Dataset entries

**********

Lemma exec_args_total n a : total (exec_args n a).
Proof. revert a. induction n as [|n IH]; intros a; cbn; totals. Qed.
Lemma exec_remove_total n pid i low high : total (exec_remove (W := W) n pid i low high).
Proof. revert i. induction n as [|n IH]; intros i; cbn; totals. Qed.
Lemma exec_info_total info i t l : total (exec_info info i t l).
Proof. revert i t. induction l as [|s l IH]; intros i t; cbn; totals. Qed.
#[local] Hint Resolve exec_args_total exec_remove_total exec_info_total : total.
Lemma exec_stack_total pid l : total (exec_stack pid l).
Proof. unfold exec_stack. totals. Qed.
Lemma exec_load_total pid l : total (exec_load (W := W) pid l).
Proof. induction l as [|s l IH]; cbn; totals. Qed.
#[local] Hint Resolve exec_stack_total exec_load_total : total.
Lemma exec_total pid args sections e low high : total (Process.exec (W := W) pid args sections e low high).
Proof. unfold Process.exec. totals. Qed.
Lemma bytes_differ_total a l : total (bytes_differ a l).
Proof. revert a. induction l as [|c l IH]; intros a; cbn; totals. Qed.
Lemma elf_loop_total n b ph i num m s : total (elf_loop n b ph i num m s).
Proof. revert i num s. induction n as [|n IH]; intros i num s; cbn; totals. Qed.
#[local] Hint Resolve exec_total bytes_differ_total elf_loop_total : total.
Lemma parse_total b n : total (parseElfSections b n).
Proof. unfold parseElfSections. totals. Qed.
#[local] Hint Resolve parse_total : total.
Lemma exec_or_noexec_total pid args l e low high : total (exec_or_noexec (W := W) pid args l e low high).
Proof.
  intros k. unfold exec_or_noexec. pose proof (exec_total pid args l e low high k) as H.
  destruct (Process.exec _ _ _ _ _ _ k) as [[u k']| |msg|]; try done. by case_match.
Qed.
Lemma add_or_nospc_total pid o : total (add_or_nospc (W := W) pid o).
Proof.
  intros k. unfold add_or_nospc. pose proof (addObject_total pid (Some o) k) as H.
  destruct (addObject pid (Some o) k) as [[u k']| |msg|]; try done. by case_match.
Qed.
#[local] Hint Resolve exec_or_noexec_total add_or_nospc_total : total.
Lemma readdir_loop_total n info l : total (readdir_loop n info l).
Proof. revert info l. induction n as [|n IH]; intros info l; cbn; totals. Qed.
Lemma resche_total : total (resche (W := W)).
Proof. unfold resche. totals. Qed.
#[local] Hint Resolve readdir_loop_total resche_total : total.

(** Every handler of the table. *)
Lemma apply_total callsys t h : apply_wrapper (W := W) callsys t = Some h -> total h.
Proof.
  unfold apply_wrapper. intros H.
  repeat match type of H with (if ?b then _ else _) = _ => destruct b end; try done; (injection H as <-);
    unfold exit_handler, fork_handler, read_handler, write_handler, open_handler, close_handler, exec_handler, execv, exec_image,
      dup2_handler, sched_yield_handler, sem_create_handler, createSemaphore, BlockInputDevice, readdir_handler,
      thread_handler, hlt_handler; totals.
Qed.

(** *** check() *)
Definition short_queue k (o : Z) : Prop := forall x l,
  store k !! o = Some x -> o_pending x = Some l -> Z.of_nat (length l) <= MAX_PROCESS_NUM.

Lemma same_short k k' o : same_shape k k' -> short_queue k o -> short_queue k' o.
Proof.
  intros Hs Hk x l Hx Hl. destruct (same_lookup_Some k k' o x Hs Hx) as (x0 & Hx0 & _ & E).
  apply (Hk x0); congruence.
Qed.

**********

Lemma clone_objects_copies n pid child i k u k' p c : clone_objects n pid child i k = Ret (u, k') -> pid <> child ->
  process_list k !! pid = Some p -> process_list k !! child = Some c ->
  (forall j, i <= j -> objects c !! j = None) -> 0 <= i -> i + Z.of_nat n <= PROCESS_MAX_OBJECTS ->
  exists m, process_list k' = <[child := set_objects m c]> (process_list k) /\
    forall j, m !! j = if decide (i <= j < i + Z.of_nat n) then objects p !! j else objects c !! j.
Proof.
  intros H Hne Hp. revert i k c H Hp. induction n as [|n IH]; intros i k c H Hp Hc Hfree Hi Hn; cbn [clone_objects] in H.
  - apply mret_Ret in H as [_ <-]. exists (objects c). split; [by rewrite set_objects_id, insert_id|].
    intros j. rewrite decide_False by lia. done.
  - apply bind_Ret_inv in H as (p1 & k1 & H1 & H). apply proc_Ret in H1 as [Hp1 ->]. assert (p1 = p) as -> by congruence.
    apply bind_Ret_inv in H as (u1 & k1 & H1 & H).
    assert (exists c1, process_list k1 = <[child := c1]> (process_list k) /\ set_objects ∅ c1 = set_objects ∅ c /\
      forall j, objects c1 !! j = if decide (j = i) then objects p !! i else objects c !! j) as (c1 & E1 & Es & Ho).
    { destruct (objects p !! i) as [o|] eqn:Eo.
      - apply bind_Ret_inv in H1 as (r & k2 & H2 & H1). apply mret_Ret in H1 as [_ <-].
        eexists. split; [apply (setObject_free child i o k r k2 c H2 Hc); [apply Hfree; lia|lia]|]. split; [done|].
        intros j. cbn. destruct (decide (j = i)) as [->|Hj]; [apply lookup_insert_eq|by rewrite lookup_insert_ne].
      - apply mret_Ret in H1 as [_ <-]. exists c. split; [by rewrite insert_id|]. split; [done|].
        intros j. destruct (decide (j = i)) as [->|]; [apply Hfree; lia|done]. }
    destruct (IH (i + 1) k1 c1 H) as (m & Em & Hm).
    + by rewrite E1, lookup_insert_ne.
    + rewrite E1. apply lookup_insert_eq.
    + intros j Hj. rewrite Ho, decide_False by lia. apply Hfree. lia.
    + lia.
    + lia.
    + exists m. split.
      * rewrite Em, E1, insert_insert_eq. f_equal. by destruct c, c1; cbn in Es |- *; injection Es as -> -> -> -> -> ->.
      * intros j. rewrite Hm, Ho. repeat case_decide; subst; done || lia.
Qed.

**********

From the records above, print exactly the lines that run from the line with "Lemma exec_args_total n" to the line with "Lemma exec_total pid", inclusive.

## Expected answer
Lemma exec_args_total n a : total (exec_args n a).
Proof. revert a. induction n as [|n IH]; intros a; cbn; totals. Qed.
Lemma exec_remove_total n pid i low high : total (exec_remove (W := W) n pid i low high).
Proof. revert i. induction n as [|n IH]; intros i; cbn; totals. Qed.
Lemma exec_info_total info i t l : total (exec_info info i t l).
Proof. revert i t. induction l as [|s l IH]; intros i t; cbn; totals. Qed.
#[local] Hint Resolve exec_args_total exec_remove_total exec_info_total : total.
Lemma exec_stack_total pid l : total (exec_stack pid l).
Proof. unfold exec_stack. totals. Qed.
Lemma exec_load_total pid l : total (exec_load (W := W) pid l).
Proof. induction l as [|s l IH]; cbn; totals. Qed.
#[local] Hint Resolve exec_stack_total exec_load_total : total.
Lemma exec_total pid args sections e low high : total (Process.exec (W := W) pid args sections e low high).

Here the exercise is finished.